“Chi tra voi è più grande, sarà vostro servo”

Il Vangelo del giorno con il commento di Massimiliano Zupi

“Chi tra voi è più grande, sarà vostro servo”. “Qui maior est vestrum, erit minister vester”

Seconda settimana di Quaresima – Martedì – Mt 23,1-12

In quel tempo, Gesù si rivolse alla folla e ai suoi discepoli dicendo: «Sulla cattedra di Mosè si sono seduti gli scribi e i farisei. Praticate e osservate tutto ciò che vi dicono, ma non agite secondo le loro opere, perché essi dicono e non fanno. Legano infatti fardelli pesanti e difficili da portare e li pongono sulle spalle della gente, ma essi non vogliono muoverli neppure con un dito. Tutte le loro opere le fanno per essere ammirati dalla gente: allargano i loro filattèri e allungano le frange; si compiacciono dei posti d’onore nei banchetti, dei primi seggi nelle sinagoghe, dei saluti nelle piazze, come anche di essere chiamati “rabbì” dalla gente. Ma voi non fatevi chiamare “rabbì”, perché uno solo è il vostro Maestro e voi siete tutti fratelli. E non chiamate “padre” nessuno di voi sulla terra, perché uno solo è il Padre vostro, quello celeste. E non fatevi chiamare “guide”, perché uno solo è la vostra Guida, il Cristo. Chi tra voi è più grande, sarà vostro servo; chi invece si esalterà, sarà umiliato e chi si umilierà sarà esaltato».

Il commento di Massimiliano Zupi

Forse possiamo ottenere il consenso di tutti nel riconoscere che la cosa più importante nella vita, ciò che dà gioia ed energia, sia l’amore. Ma cosa significa amare? La risposta del vangelo è chiara e non lascia spazio a fraintendimenti: amare significa servire. La parola amore spesso viene associata a sentimento. In effetti, l’amore ha che fare con l’affetto: sfera emotiva che si esprime con abbracci, carezze e baci, con parole, dichiarazioni e messaggi. Tutto ciò è necessario; tuttavia se le parole e gli abbracci non sono accompagnati da un servizio silenzioso e concreto, terra terra, risultano monete false, alla fine più fastidiose e perniciose della mancanza d’affetto: amare a parole e nei sentimenti, ma non anche nei fatti (1 Gv 3,18), è la menzogna più insopportabile, promessa non mantenuta, manipolazione e presa in giro del cuore altrui. La tenerezza credibile ed efficace è solo di chi si fa servo per amore.

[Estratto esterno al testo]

(** C4.  A successful [castVote] whose two ciphertexts decode to a vote of
    plaintext [v] and a weight of plaintext [wt] leaves tallies whose
    plaintexts are the old ones plus [v * wt] and plus [(1 - v) * wt], modulo
    [2^8].  Scenario A does not go through as three transactions: after
    [constructor(86400)] and [init()], the contract holds no right on the
    encryption of zero that [init] stored, and the vote of 1 with weight 5 by
    [X] reverts in [FHE.add], leaving [X] unregistered and both tallies where
    [init] put them.  It goes through when [init] and the vote share a
    transaction: then [X] is registered and has voted, the yes tally is 5
    and the no tally 0. *)
Theorem castVote_arithmetic_and_scenario_A :
  (forall (w w' : world) (e : env) (vh wh : FHE.externalEuint8) (att x : bytes),
      transact w e (CastVote vh wh att x) = (w', Succeeded) ->
      exists vote weight : FHE.euint8,
        FHE.fromExternal (this w) (msg_sender e) vh att = Some vote /\
        FHE.fromExternal (this w) (msg_sender e) wh att = Some weight /\
        FHE.decrypt (totalYesVotes w') =
        (FHE.decrypt (totalYesVotes w) + FHE.decrypt vote * FHE.decrypt weight)
          mod uint8_limit /\
        FHE.decrypt (totalNoVotes w') =
        (FHE.decrypt (totalNoVotes w)
         + (1 - FHE.decrypt vote) * FHE.decrypt weight) mod uint8_limit) /\
  (forall (s s' : frame) (e : env) (vh wh : FHE.externalEuint8) (att x : bytes),
      perform s e (CastVote vh wh att x) = (s', Succeeded) ->
      exists vote weight : FHE.euint8,
        FHE.fromExternal (this (world_of s)) (msg_sender e) vh att = Some vote /\
        FHE.fromExternal (this (world_of s)) (msg_sender e) wh att = Some weight /\
        FHE.decrypt (totalYesVotes (world_of s')) =
        (FHE.decrypt (totalYesVotes (world_of s))
         + FHE.decrypt vote * FHE.decrypt weight) mod uint8_limit /\
        FHE.decrypt (totalNoVotes (world_of s')) =
        (FHE.decrypt (totalNoVotes (world_of s))
         + (1 - FHE.decrypt vote) * FHE.decrypt weight) mod uint8_limit) /\
  (forall (self creator X : address) (t0 t1 t2 : Z)
          (vh wh : FHE.externalEuint8) (att x : bytes) (vote weight : FHE.euint8),
      t0 + 86400 < uint256_limit ->
      t2 < t0 + 86400 ->
      FHE.fromExternal self X vh att = Some vote ->
      FHE.fromExternal self X wh att = Some weight ->
      FHE.Euint8 (FHE.asEuint8 0) ∉ vote_handles vote weight ->
      exists w0 w1 : world,
        deploy self {| msg_sender := creator; block_timestamp := t0 |} 86400
        = inl w0 /\
        transact w0 {| msg_sender := creator; block_timestamp := t1 |} Init
        = (w1, Succeeded) /\
        transact w1 {| msg_sender := X; block_timestamp := t2 |}
          (CastVote vh wh att x) = (w1, Failed ACL_not_allowed) /\
        flag (hasVoted w1) X = false /\
        flag (isRegistered w1) X = false /\
        totalYesVotes w1 = FHE.asEuint8 0 /\
        totalNoVotes w1 = FHE.asEuint8 0) /\
  (forall (self creator X : address) (t0 t1 : Z)
          (vh wh : FHE.externalEuint8) (att x : bytes) (vote weight : FHE.euint8),
      t0 + 86400 < uint256_limit ->
      t1 < t0 + 86400 ->
      FHE.fromExternal self X vh att = Some vote -> FHE.decrypt vote = 1 ->
      FHE.fromExternal self X wh att = Some weight -> FHE.decrypt weight = 5 ->
      exists w0 w2 : world,
        deploy self {| msg_sender := creator; block_timestamp := t0 |} 86400
        = inl w0 /\
        execute w0 {| timestamp := t1;
                      calls := [(creator, Init); (X, CastVote vh wh att x)] |}
        = w2 /\
        flag (hasVoted w2) X = true /\
        flag (isRegistered w2) X = true /\
        FHE.decrypt (totalYesVotes w2) = 5 /\
        FHE.decrypt (totalNoVotes w2) = 0).
Proof.
  split; [| split; [exact perform_counted_totals | split]].
  - intros w w' e vh wh att x Htx. apply transact_commits in Htx.
    inversion Htx as [| | | | | ? ? ? ? vote weight Ht Hi Hv Hx Hy | |]; subst.
    exists vote, weight.
    destruct (vote_counted_totals e x vote weight w) as [Hyes Hno]. auto.
  - intros self creator X t0 t1 t2 vh wh att x vote weight Ho Ht Hx Hy Hfresh.
    set (e0 := {| msg_sender := creator; block_timestamp := t0 |}).
    set (e1 := {| msg_sender := creator; block_timestamp := t1 |}).
    set (e2 := {| msg_sender := X; block_timestamp := t2 |}).
    set (w0 := set_votingEndTime (t0 + 86400) (set_admin creator (blank self))).
    set (w1 := set_initialized true
                 (set_totalNoVotes (FHE.asEuint8 0)
                    (set_totalYesVotes (FHE.asEuint8 0) w0))).
    exists w0, w1.
    split; [apply (deploy_ok self e0 86400); [reflexivity | exact Ho] |].
    split.
    { rewrite transact_init. simpl. by rewrite N.eqb_refl. }
    split; [| repeat split].
    unfold transact, perform, dispatch.
    rewrite (castVote_past_checks (fresh w1) e2 vh wh att x vote weight);
      try assumption; try reflexivity.
    assert (isAllowed (FHE.Euint8 (totalYesVotes (world_of (fresh w1))))
              (this (world_of (fresh w1)))
              (increments_made e2 x vote weight (fresh w1)) = false) as ->.
    { apply bool_decide_eq_false. simpl. intros Hin. apply Hfresh.
      destruct (auto_registered_frame e2 x w1) as (_ & _ & _ & _ & _ & _ & _ & Hp).
      rewrite Hp in Hin. simpl in Hin.
      unfold vote_handles. rewrite !elem_of_cons in *.
      repeat (destruct Hin as [Hin | Hin];
              [apply (f_equal fst) in Hin; simpl in Hin; auto 10 |]).
      by apply elem_of_nil in Hin. }
    reflexivity.
  - intros self creator X t0 t1 vh wh att x vote weight Ho Ht Hx Hv Hy Hwt.
    set (e0 := {| msg_sender := creator; block_timestamp := t0 |}).
    set (e1 := {| msg_sender := creator; block_timestamp := t1 |}).
    set (e2 := {| msg_sender := X; block_timestamp := t1 |}).
    set (w0 := set_votingEndTime (t0 + 86400) (set_admin creator (blank self))).
    set (s1 := {| world_of :=
                    set_initialized true
                      (set_totalNoVotes (FHE.asEuint8 0)
                         (set_totalYesVotes (FHE.asEuint8 0) w0));
                  transient :=
                    [(FHE.Euint8 (FHE.asEuint8 0), self);
                     (FHE.Euint8 (FHE.asEuint8 0), self)] |}).
    exists w0, (vote_counted e2 x vote weight (world_of s1)).
    split; [apply (deploy_ok self e0 86400); [reflexivity | exact Ho] |].
    assert (perform (fresh w0) e1 Init = (s1, Succeeded)) as Hinit.
    { unfold perform, dispatch. rewrite init_cases. simpl.
      by rewrite N.eqb_refl. }
    assert (perform s1 e2 (CastVote vh wh att x)
            = (vote_recorded e2 x vote weight s1, Succeeded)) as Hvote.
    { unfold perform, dispatch.
      rewrite (castVote_counted s1 e2 vh wh att x vote weight);
        try assumption; try reflexivity;
        apply isAllowed_elem; left; simpl; rewrite elem_of_cons; auto. }
    split.
    { unfold execute. simpl. fold e1. rewrite Hinit. simpl. fold e2.
      by rewrite Hvote. }
    destruct (vote_counted_totals e2 x vote weight (world_of s1)) as [Hyes Hno].
    rewrite Hyes, Hno, Hv, Hwt. simpl. rewrite !decrypt_asEuint8.
    split; [apply flag_insert_eq |].
    split; [apply (auto_registered_sender e2 x (world_of s1)) |].
    split; reflexivity.
Qed.

End Arithmetic.

(** * The claims on concrete runs *)

Lemma castVote_deadline_then_initialized_witness :
  (castVote (F := Mock.capability) (Mock.at_time Mock.voterX 10)
     (Mock.encrypt 1 Mock.voterX) (Mock.encrypt 5 Mock.voterX) Mock.proof []
     (fresh Mock.deployed)
   = Reverted Voting_closed (fresh Mock.deployed) /\
   transact Mock.deployed (Mock.at_time Mock.voterX 10)
     (Mock.ballot Mock.voterX 1 5)
   = (Mock.deployed, Failed Voting_closed)) /\
  (castVote (F := Mock.capability) (Mock.at_time Mock.voterX 9)
     (Mock.encrypt 1 Mock.voterX) (Mock.encrypt 5 Mock.voterX) Mock.proof []
     (fresh Mock.deployed)
   = Reverted Contract_not_initialized (fresh Mock.deployed) /\
   transact Mock.deployed (Mock.at_time Mock.voterX 9)
     (Mock.ballot Mock.voterX 1 5)
   = (Mock.deployed, Failed Contract_not_initialized)).
Proof.
  split.
  - apply (castVote_deadline_then_initialized (F := Mock.capability)
             Mock.deployed []).
    by vm_compute.
  - apply (castVote_deadline_then_initialized (F := Mock.capability)
             Mock.deployed []);
      by vm_compute.
Defined.

(** C1 as stated fails: before [init], a [castVote] made at the deadline
    reverts with "Voting closed", not with "Contract not initialized". *)
Lemma castVote_uninitialized_at_deadline :
  votingEndTime Mock.deployed = 10 /\
  initialized Mock.deployed = false /\
  snd (transact Mock.deployed (Mock.at_time Mock.voterX 10)
         (Mock.ballot Mock.voterX 1 5)) = Failed Voting_closed /\
  snd (transact Mock.deployed (Mock.at_time Mock.voterX 10)
         (Mock.ballot Mock.voterX 1 5)) <> Failed Contract_not_initialized.
Proof. by vm_compute. Qed.

Lemma failed_call_has_no_effect_witness :
  fst (transact Mock.opened (Mock.at_time Mock.voterX 10)
         (Mock.ballot Mock.voterX 1 5)) = Mock.opened /\
  ((exists dirty : frame,
       castVote (F := Mock.capability) (Mock.at_time Mock.voterX 5)
         (Mock.encrypt 1 Mock.voterY) (Mock.encrypt 5 Mock.voterX) Mock.proof []
         (fresh Mock.opened)
       = Reverted Invalid_ciphertext dirty /\
       flag (isRegistered (world_of dirty)) Mock.voterX = true /\
       log (world_of dirty)
       = log Mock.opened ++ [VoterRegistered Mock.voterX []]) /\
   perform (fresh Mock.opened) (Mock.at_time Mock.voterX 5)
     (CastVote (F := Mock.capability)
        (Mock.encrypt 1 Mock.voterY) (Mock.encrypt 5 Mock.voterX) Mock.proof [])
   = (fresh Mock.opened, Failed Invalid_ciphertext) /\
   transact Mock.opened (Mock.at_time Mock.voterX 5)
     (CastVote (F := Mock.capability)
        (Mock.encrypt 1 Mock.voterY) (Mock.encrypt 5 Mock.voterX) Mock.proof [])
   = (Mock.opened, Failed Invalid_ciphertext) /\
   flag (isRegistered
           (fst (transact Mock.opened (Mock.at_time Mock.voterX 5)
                   (CastVote (F := Mock.capability)
                      (Mock.encrypt 1 Mock.voterY) (Mock.encrypt 5 Mock.voterX)
                      Mock.proof []))))
     Mock.voterX = false).
Proof.
  split.
  - apply (proj1 (failed_call_has_no_effect (F := Mock.capability))
             Mock.opened _ (Mock.at_time Mock.voterX 10)
             (Mock.ballot Mock.voterX 1 5) Voting_closed).
    apply transact_status. by vm_compute.
  - apply (proj2 (proj2 (failed_call_has_no_effect (F := Mock.capability)))
             Mock.opened [] (Mock.at_time Mock.voterX 5)
             (Mock.encrypt 1 Mock.voterY) (Mock.encrypt 5 Mock.voterX) Mock.proof []).
    + apply mock_opened_reachable.
    + by vm_compute.
    + by vm_compute.
    + by vm_compute.
    + left. by vm_compute.
Defined.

Se l’amore non è lavare i piedi (Gv 13,4-5), se non è farsi schiavo dell’altro, allora è inevitabilmente egoismo camuffato; rientra nella medesima accusa mossa da Gesù agli scribi e ai farisei: tutto è finalizzato solamente ad essere ammirati dalla gente, ovvero ad avere una bella immagine di sé; amore falso, che in verità è un guardarsi allo specchio, sguardo e sentire che non va al di là del proprio ombelico. È vero che solo l’amore dà gioia, vita e regalità; ma l’amore è esattamente l’opposto dell’egocentrismo: è porre realmente al centro l’amato. Ora, ciò non può avvenire se non scomparendo, abbassandosi, facendosi servi appunto. Ma com’è possibile arrivare a tanto? È possibile solamente nella misura in cui si sia sperimentato che un altro si sia fatto nostro servo. L’egoismo affonda sempre in una mancanza d’amore ricevuto, in un’assenza, in un vuoto: personalità che, costruita sulle sabbie mobili, affonda ad ogni passo. L’amore si fonda sull’essere stati amati per primi (1 Gv 4,10): casa che, costruita sulla roccia, per questo può farsi accoglienza e abbraccio.